What is a medical scheme?

The definition of the business of a medical scheme is found in the Medical Scheme Act and reads as follows:
“Business of a medical scheme” means the business of undertaking liability in return for a premium or contribution-

  • To make provision for the obtaining of any relevant health service
  • To grant assistance in defraying expenditure incurred in connection with the rendering of any health service;
  • Where applicable, to render a relevant health service, either by the medical scheme itself, or by any supplier or group of suppliers of a relevant health service or by any person, in association with or in terms of an agreement with a medical scheme

Understand how medical schemes work?

A medical scheme is allowed to be registered in South Africa if it complies with criteria that are set out in the Medical Schemes Act No. 131 of 1998.  This ensures that they are financially sound, have sufficient members and do not discriminate against any of its members.1

Medical schemes are run by a board of trustees, 50% of whom need to be members of the scheme.  A person who is a director or an employee of a  medical scheme, may not be a member of the board of trustees of the same medical scheme.
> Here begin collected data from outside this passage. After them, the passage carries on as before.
(* ===== verification/Ocpp.v ===== *)
(** * The version-agnostic OCPP vocabulary (internal/ocpp)

    Protocol versions, the CALLERROR codes, command answers, the requests of
    the [ocpp.ChargePoint] interface, and the probe report. *)

From S2P Require Import Prelude GoLib GoTime Json.

(** ** ocpp.go *)

Inductive Version := Version16 | Version201.

#[export] Instance Version_eq_dec : EqDecision Version.
Proof. solve_decision. Defined.

Definition version_string (v : Version) : string :=
  match v with Version16 => "1.6" | Version201 => "2.0.1" end.

Definition Subprotocol (v : Version) : string := "ocpp" +:+ version_string v.

Definition VersionFromSubprotocol (s : string) : option Version :=
  first_such (fun v => bool_decide (Subprotocol v = s)) [Version16; Version201].

(** A CALLERROR code: any string can arrive, these are the ones OCPP-J 1.6 defines. *)
Definition ErrorCode := string.
Definition ErrRpcFrameworkError : ErrorCode := "RpcFrameworkError".
Definition ErrNotImplemented : ErrorCode := "NotImplemented".
Definition ErrNotSupported : ErrorCode := "NotSupported".
Definition ErrInternalError : ErrorCode := "InternalError".
Definition ErrProtocolError : ErrorCode := "ProtocolError".
Definition ErrSecurityError : ErrorCode := "SecurityError".
Definition ErrFormationViolation : ErrorCode := "FormationViolation".
Definition ErrPropertyConstraintViolation : ErrorCode := "PropertyConstraintViolation".
Definition ErrOccurrenceConstraintViolation : ErrorCode := "OccurenceConstraintViolation".
Definition ErrTypeConstraintViolation : ErrorCode := "TypeConstraintViolation".
Definition ErrGenericError : ErrorCode := "GenericError".

Record RPCError := mkRPCError {
  Code : ErrorCode;
  Description : string;
  Details : option (list (string * json))
}.

Definition Errorf (code : ErrorCode) (description : string) : RPCError :=
  mkRPCError code description None.

Definition RPCError_Error (e : RPCError) : string :=
  if bool_decide (Description e = EmptyString) then Code e
  else Code e +:+ ": " +:+ Description e.

(** ** chargepoint.go *)

Inductive CommandStatus :=
| CommandAccepted | CommandRejected | CommandOccupied | CommandFaulted
| CommandUnavailable | CommandUnlocked | CommandUnlockFailed
| CommandNotSupported | CommandNotImplemented | CommandUnknown.

#[export] Instance CommandStatus_eq_dec : EqDecision CommandStatus.
Proof. solve_decision. Defined.

Record Result := mkResult { Status : CommandStatus; Raw : string }.

Record ReserveRequest := mkReserveRequest {
  rq_ReservationID : Z;
  rq_EVSEUID : string;
  rq_IDTag : string;
  rq_ExpiresAt : Time
}.

Record RemoteStartRequest := mkRemoteStartRequest {
  rs_RemoteStartID : Z;
  rs_EVSEUID : string;
  rs_IDTag : string
}.

(** ** probe.go *)

Inductive Capability := CapRemoteStartStop | CapUnlock | CapReservation | CapTriggerStatus.

#[export] Instance Capability_eq_dec : EqDecision Capability.
Proof. solve_decision. Defined.

Definition AllCapabilities : list Capability :=
  [CapRemoteStartStop; CapUnlock; CapReservation; CapTriggerStatus].

Definition capability_string (c : Capability) : string :=
  match c with
  | CapRemoteStartStop => "remote_start_stop"
  | CapUnlock => "unlock"
  | CapReservation => "reservation"
  | CapTriggerStatus => "trigger_status"
  end.

Inductive Support := SupportYes | SupportNo | SupportUnknown.

#[export] Instance Support_eq_dec : EqDecision Support.
Proof. solve_decision. Defined.

Definition support_string (s : Support) : string :=
  match s with SupportYes => "yes" | SupportNo => "no" | SupportUnknown => "unknown" end.

Record Feature := mkFeature {
  FeatureName : string;
  FeatureSupport : Support;
  Grants : list Capability;
  Assumed : bool
}.

Record Setting := mkSetting {
  SettingName : string;
  SettingValue : string;
  Reported : bool;
  Meaning : string
}.

Record RawSetting := mkRawSetting { RawKey : string; RawValue : string; Readonly : bool }.

Record ProbeReport := mkProbeReport {
  pr_Version : Version;
  Features : list Feature;
  Settings : list Setting;
  Connectors : option Z;
  HeartbeatInterval : option Z;
  pr_Raw : list RawSetting
}.

Record Capabilities := mkCapabilities { Reservation_support : Support; RemoteTrigger_support : Support }.

(** One grant of one feature in [ProbeReport.Support]'s nested loop: [inl] is
    the early return, [inr] the flags (granted, unknown) so far. *)
Definition support_step (c : Capability) (s : Support) (acc : Support + bool * bool)
    (g : Capability) : Support + bool * bool :=
  match acc with
  | inl r => inl r
  | inr (granted, unknown) =>
    if bool_decide (g = c) then
      match s with
      | SupportYes => inl SupportYes
      | SupportNo => inr (true, unknown)
      | SupportUnknown => inr (true, true)
      end
    else acc
  end.

Definition support_feature (c : Capability) (acc : Support + bool * bool) (f : Feature)
    : Support + bool * bool :=
  foldl (support_step c (FeatureSupport f)) acc (Grants f).

(** [ProbeReport.Support]. *)
Definition report_support (r : ProbeReport) (c : Capability) : Support :=
  match foldl (support_feature c) (inr (false, false)) (Features r) with
  | inl s => s
  | inr (granted, unknown) =>
    if negb granted || unknown then SupportUnknown else SupportNo
  end.

(** *** What the report says about a capability *)

Definition grants (c : Capability) (f : Feature) : bool := bool_decide (c ∈ Grants f).

Section report_support_facts.
Context (c : Capability).

Lemma support_feature_inl s f : support_feature c (inl s) f = inl s.
Proof. unfold support_feature. by induction (Grants f). Qed.

Lemma support_features_inl s fs : foldl (support_feature c) (inl s) fs = inl s.
Proof. induction fs as [|f fs IH]; [done|]. simpl. by rewrite support_feature_inl. Qed.

Lemma support_step_fold_inl s x gs : foldl (support_step c s) (inl x) gs = inl x.
Proof. by induction gs. Qed.

(** A whole feature in one step. *)
Lemma support_feature_inr granted unknown f :
  support_feature c (inr (granted, unknown)) f =
  if grants c f then
    match FeatureSupport f with
    | SupportYes => inl SupportYes
    | SupportNo => inr (true, unknown)
    | SupportUnknown => inr (true, true)
    end
  else inr (granted, unknown).
Proof.
  unfold support_feature, grants. revert granted unknown.
  induction (Grants f) as [|g gs IH]; intros granted unknown; [done|]. simpl.
  destruct (decide (g = c)) as [->|Hne].
  - rewrite !bool_decide_eq_true_2 by (done || left).
    destruct (FeatureSupport f) eqn:E; simpl.
    + apply support_step_fold_inl.
    + rewrite IH. by case_bool_decide.
    + rewrite IH. by case_bool_decide.
  - rewrite (bool_decide_eq_false_2 (g = c)) by done. rewrite IH.
    assert (c ∈ g :: gs <-> c ∈ gs) as Hiff by (rewrite elem_of_cons; naive_solver).
    by rewrite (bool_decide_ext _ _ Hiff).
Qed.

(** Whether some feature grants the capability with one of the given answers. *)
Definition granted_with (ok : Support -> bool) (fs : list Feature) : bool :=
  existsb (fun f => grants c f && ok (FeatureSupport f)) fs.

Lemma report_support_fold fs granted unknown :
  foldl (support_feature c) (inr (granted, unknown)) fs =
  if granted_with (fun s => bool_decide (s = SupportYes)) fs then inl SupportYes
  else inr (granted || granted_with (fun _ => true) fs,
            unknown || granted_with (fun s => bool_decide (s = SupportUnknown)) fs).
Proof.
  revert granted unknown. induction fs as [|f fs IH]; intros granted unknown.
  { simpl. by rewrite !orb_false_r. }
  simpl. rewrite support_feature_inr. destruct (grants c f); simpl; [|apply IH].
  destruct (FeatureSupport f); simpl; [apply support_features_inl | rewrite IH ..];
    unfold granted_with; destruct (existsb _ _); try done; simpl;
    by rewrite ?orb_true_r.
Qed.
End report_support_facts.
The duties of the Board of Trustees are to appoint a capable Principal Officer; who ensures that the operational records of the scheme are kept accurately and that the scheme has proper systems and controls.2

Most importantly the Trustees need to ensure that there is adequate and appropriate information available and communicated to all members.  This is information regarding your rights, benefits and contributions as well as the responsibility of a member within the scheme.2

In addition, a medical scheme, operates as a ‘non-profit organisation (NPO)’, also known as ‘Section 21 Companies’. Simply put, this means that it does not have shareholders, and therefore does not pay dividends or distribute its profits. It has Directors who run the NPO, but they are paid a retainer or a salary for their services. On a year-to-year basis NPO’s may make a profit, but that money must be carried forward to the following year in its entirety, and can only be spent on operational activities of the organisation.3

Medical schemes vs. 'Administrators'

Medical schemes may be administered by an intermediary. 

This organization must also be accredited.  Once accredited, administrators are able to charge schemes for services rendered to the scheme for example, membership management, processing of claims, etc.  Administrators are therefore companies, not section 21 organisations, like the scheme and are able to make a profit.4

What is the Council of Medical Schemes and what is their role in South Africa ?

The Council of Medical Schemes (CMS) is loosely described as the ‘ombudsman’ of the medical aid industry. It is a statutory body established by the Medical Schemes Act to provide regulatory supervision of private health financing through the medical schemes. The Minister of Health appoints a Board, which then governs the Council. The Executive Head of the Council is the Registrar of Medical Schemes, who is also appointed by the Health Minister in terms of the Medical Schemes Act. The Council determines overall policy, but day-to-day decisions and management of staff are the responsibility of the Registrar and the Executive Managers.5
The Council for Medical Schemes supervises a massive and very important industry: There are 124 medical schemes in South Africa with around 7 million beneficiaries. These schemes have a total annual contribution flow of about R57 billion.18
The Medical Schemes Act gives the Council a number of Statutory Objectives including:5

  • to protect the interests of medical schemes and their members;
  • to monitor the solvency and financial soundness of medical schemes;
  • to control and co-ordinate the functioning of medical schemes in a manner that is complementary with the national health policy;
  • to investigate complaints and settle disputes in relation to the affairs of medical schemes;
  • to collect and disseminate information about private health care in South Africa;
  • to make rules (that are in line with the Medical Schemes Act) with regard to its own functions and powers; and 
  • to make recommendations to the Minister of Health on criteria for the measurement of quality and outcomes of the relevant health services provided for by medical schemes

Did you know?25

270 conditions have been identified as Prescribed Minimum Benefits (PMB) conditions

25 have been identified as Chronic Disease List (CDL) conditions and algorithm guidelines published

All PMB costs have to be paid for from the Medical scheme’s risk pool

THE standard of care has to be equal to at least the care provided in government hospitals

Patients may have co-payments in certain circumstances

Designated Service Providers (DSP) may be appointed to treat PMB conditions

Health care in South Africa is undergoing an evolution of change. Among the most controversial of these changes, include the emergence of new legislation and managed care.

The approach is likely to change fundamentally the way in which health services are financed and delivered in South Africa. Various micro-management techniques will be employed by managed care to achieve the stated aim: that is to control costs and maintain quality care.

The legislation concerning Prescribed Minimum Benefits will have a far reaching effect on the doctor’s ability to provide the clinical standard of care they believe is best for the patient – and in an affordable manner.